Restate word for word the lines of the records below, starting at the line that contains "plain (t_idle (curr_task s c)) a" and ending at the line that contains "apply IH; [done|]. by rewrite <- Hpe.", with both of those lines included and nothing else.
________________
Lemma repl_next s c a rest :
  inv SMP s -> (c < SMP)%nat -> c_pc (s_cpus s c) = a :: rest -> inner a = true -> repl s c rest.
Proof.
  intros H Hc Hpc Ha. destruct (inner_head s c a rest Hpc Ha) as (Hp & Hcl & Hne).
  pose proof (pc_tail_ok s c H Hc Hp Hcl) as Ht. rewrite Hpc in Ht.
  destruct (tail_ok_cons _ _ _ Ht Hne) as (_ & Ht' & _ & Hpe).
  constructor; try done; [by rewrite Hpc|rewrite Hpc; by destruct a; left|].
  intros Hpr. apply (inv_exit _ _ _ H c Hc). rewrite Hpc. by destruct a.
Qed.

(** What the invariant says of a CPU whose next action waits. *)
Lemma waiting_head s c a rest :
  inv SMP s -> (c < SMP)%nat -> c_pc (s_cpus s c) = a :: rest -> inner a = true -> quick a = false ->
  plain (t_idle (curr_task s c)) a = true /\ forallb (plain (t_idle (curr_task s c))) rest = true /\
  pend (c_pc (s_cpus s c)) = false.
Proof.
  intros H Hc Hpc Ha Hq. destruct (inner_head s c a rest Hpc Ha) as (Hp & Hcl & Hne).
  pose proof (pc_tail_ok s c H Hc Hp Hcl) as Ht. rewrite Hpc in Ht.
  destruct (tail_ok_cons _ _ _ Ht Hne) as (Hpl & Ht' & Hqk & Hpe).
  assert (pend rest = false) as Hpr. { destruct (pend rest); [|done]. rewrite Hqk in Hq; done. }
  split; [done|]. split; [|by rewrite Hpc, Hpe].
  clear -Ht' Hpr. induction rest as [|b l IH]; [done|].
  destruct (decide (b = AResched)) as [->|Hb]; [done|].
  destruct (tail_ok_cons _ _ _ Ht' Hb) as (Hpl & Htl & _ & Hpe). cbn. rewrite Hpl.
  apply IH; [done|]. by rewrite <- Hpe.
Qed.

Lemma repl_wait s c a b rest :
  inv SMP s -> (c < SMP)%nat -> c_pc (s_cpus s c) = a :: rest -> inner a = true -> quick a = false ->
  plain (t_idle (curr_task s c)) b = true -> repl s c (b :: rest).
Proof.
  intros H Hc Hpc Ha Hq Hb. destruct (inner_head s c a rest Hpc Ha) as (Hp & Hcl & Hne).
  destruct (waiting_head s c a rest H Hc Hpc Ha Hq) as (_ & Hpl & Hpe).
  destruct (forallb_tail_ok (t_idle (curr_task s c)) (b :: rest)) as [Ht Hpb]. { cbn. by rewrite Hb. }
  constructor; try done; [by rewrite Hpb| |congruence]. rewrite Hpc. intros Hn. left.
  destruct a; try done; cbn in Hn; destruct b; try done; cbn; rewrite Hn; auto using orb_true_r.
Qed.

Lemma cur_running s c :
  inv SMP s -> (c < SMP)%nat -> pend (c_pc (s_cpus s c)) = false -> t_state (curr_task s c) = Running.
Proof. intros H Hc Hp. exact (core_run SMP _ (inv_core _ _ _ H) c Hc Hp). Qed.

Lemma earliest_perm l e r : earliest l = Some (e, r) -> l ≡ₚ e :: r.
Proof.
  revert e r. induction l as [|x l IH]; cbn; intros e r; [done|].
  destruct (earliest l) as [[m r']|] eqn:E; [case_bool|]; intros [= <- <-]; [|done..].
  rewrite (IH m r' eq_refl). apply perm_swap.
Qed.

(** A timer event is taken out of the list. *)
Lemma expire_inv s c d ticket t l x :
  inv SMP s -> c_timers (s_cpus s c) ≡ₚ (d, ticket, t) :: l ->
  x = (if t_ticket (s_tasks s t) =? ticket then Some t else None) ->
  inv_ex SMP x (upd_cpu c (set_timers l) s).
Proof.
  intros [H1 H2 H3 H4 H5 H6 H7 H8 H9] Hl Hx. constructor; try done.
  - apply (core_ext SMP _ _ H1); [done|intros i; sys].
  - intros i Hi. sys; by apply H2.
  - intros u Hxu Hu. destruct (H7 u) as [|(i & d' & Hi & Hd)]; [done|done|by left|right].
    exists i, d'. split; [done|]. sys. rewrite Hl in Hd.
    apply elem_of_cons in Hd as [[= <- <- <-]|]; [|done]. rewrite Z.eqb_refl in Hxu. done.
  - intros u Hu. destruct (H8 u Hu) as [|(i & Hi & Heq & Hnt)]; [by left|right].
    exists i. split; [done|]. sys.
  - intros i Hi. pose proof (H9 i Hi). sys.
Qed.

Lemma check_events_ok s c now rest :
  inv SMP s -> (c < SMP)%nat -> c_pc (s_cpus s c) = ACheckEvents :: rest ->
  exists s', check_events SMP c now rest s = Ret s' /\ inv SMP s'.
Proof.
  intros H Hc Hpc. unfold check_events, expire_one.
  destruct (inner_head s c _ rest Hpc eq_refl) as (Hp & Hcl & _).
  destruct (waiting_head s c _ rest H Hc Hpc eq_refl eq_refl) as (_ & _ & Hpe).
  pose proof (repl_same s c H Hc Hp Hcl Hpe) as Hr. rewrite Hpc in Hr.
  assert (exists s', Ret (upd_cpu c (set_pc rest) s) = Ret s' /\ inv SMP s') as Hstop.
  { eexists. split; [done|]. eapply set_pc_inv, repl_next; done. }
  destruct (earliest _) as [[[[d ticket] t] l]|] eqn:E; [|done]. cbn [fst snd].
  destruct (d <=? now); [|done]. apply earliest_perm in E.
  assert (repl (upd_cpu c (set_timers l) s) c (ACheckEvents :: rest)) as Hr'.
  { destruct Hr. constructor; try done; sys. }
  pose proof (expire_inv s c d ticket t l _ H E eq_refl) as H'.
  unfold wakeup_callback. rewrite tasks_upd_cpu.
  destruct (t_ticket (s_tasks s t) =? ticket); cbn [negb].
  - by apply unblock_ok.
  - eexists. split; [done|]. by apply set_pc_inv.
Qed.

(** [blocked_resched]: the current task goes to sleep in the queue [w]. *)
Lemma blocked_resched_ok s c w rest :
  inv SMP s -> (c < SMP)%nat -> pend (c_pc (s_cpus s c)) = false -> clearing (s_cpus s c) = None ->
  carried (c_pc (s_cpus s c)) = [] -> t_idle (curr_task s c) = false ->
  (forall u, w = WJoin u -> t_state (s_tasks s u) <> Exited) ->
  forallb (plain false) rest = true ->
  exists s', blocked_resched c w rest s = Ret s' /\ inv SMP s'.
Proof.
  intros H Hc Hp Hcl Hca Hid Hw Hpl. pose proof (cur_running s c H Hc Hp) as Hr.
  unfold blocked_resched, is_state. rewrite Hr, Hid. cbn [negb]. rewrite bool_decide_true by done. cbn [negb].
  eexists. split; [done|]. destruct H as [H1 H2 H3 H4 H5 H6 H7 H8 H9]. constructor; try done.
  - apply (core_ext SMP _ _ (core_stop SMP _ c Blocked H1 Hc Hp Hcl Hid ltac:(done) ltac:(done))).
    + intros u. sys; rewrite ?fn_insert_spec; sys.
    + intros i. sys; rewrite ?fn_insert_spec; sys.
  - intros i Hi. pose proof (H2 i Hi). sys; [unfold pc_ok, tail_ok; by rewrite Hid|congruence].
  - intros u. sys.
  - intros u Hu. destruct (H4 u Hu) as (E1 & E2 & E3). sys; congruence.
  - intros u. sys.
  - intros u _. unfold cur. sys.
    + intros _. left. exists w. sys. apply elem_of_app. right. by left.
    + intros Hu. destruct (H7 u) as [[w' Hw']|(i & d & Hi & Hd)]; [done|done|left|right].
      * exists w'. sys. apply elem_of_app. by left.
      * exists i, d. split; [done|]. sys.
  - intros u. sys; intros Hu; [by apply Hw in Hu|].
    destruct (H8 u Hu) as [|(i & Hi & Heq & Hnt)]; [by left|right].
    exists i. split; [done|]. sys.
  - intros i Hi. pose proof (H9 i Hi) as H9i. sys; intros He.
    pose proof (H9i He). congruence.
Qed.

Lemma wait_until_ok s c w k ext rest :
  inv SMP s -> (c < SMP)%nat -> c_pc (s_cpus s c) = AWaitUntil w k :: rest ->
  exists s', wait_until c w k ext rest s = Ret s' /\ inv SMP s'.
Proof.
  intros H Hc Hpc. destruct (inner_head s c _ rest Hpc eq_refl) as (Hp & Hcl & _).
  destruct (waiting_head s c _ rest H Hc Hpc eq_refl eq_refl) as (Ha & Hpl & Hpe).
  pose proof Ha as Ha'. cbn in Ha. apply andb_true_iff in Ha as [Hid%negb_true_iff Hwk].
  unfold wait_until. destruct (cond_holds s ext k) eqn:Hk.
  - eexists. split; [done|]. apply set_pc_inv; [done|]. by eapply repl_wait.
  - rewrite Hid in *. apply blocked_resched_ok; try done.
    + intros u ->. destruct k as [u'|]; [|done]. cbn in Hwk, Hk. apply Z.eqb_eq in Hwk as <-.
      by apply bool_decide_eq_false in Hk.
    + cbn. by rewrite Hpl, Hwk.
Qed.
________________
- Exercise response:
  plain (t_idle (curr_task s c)) a = true /\ forallb (plain (t_idle (curr_task s c))) rest = true /\
  pend (c_pc (s_cpus s c)) = false.
Proof.
  intros H Hc Hpc Ha Hq. destruct (inner_head s c a rest Hpc Ha) as (Hp & Hcl & Hne).
  pose proof (pc_tail_ok s c H Hc Hp Hcl) as Ht. rewrite Hpc in Ht.
  destruct (tail_ok_cons _ _ _ Ht Hne) as (Hpl & Ht' & Hqk & Hpe).
  assert (pend rest = false) as Hpr. { destruct (pend rest); [|done]. rewrite Hqk in Hq; done. }
  split; [done|]. split; [|by rewrite Hpc, Hpe].
  clear -Ht' Hpr. induction rest as [|b l IH]; [done|].
  destruct (decide (b = AResched)) as [->|Hb]; [done|].
  destruct (tail_ok_cons _ _ _ Ht' Hb) as (Hpl & Htl & _ & Hpe). cbn. rewrite Hpl.
  apply IH; [done|]. by rewrite <- Hpe.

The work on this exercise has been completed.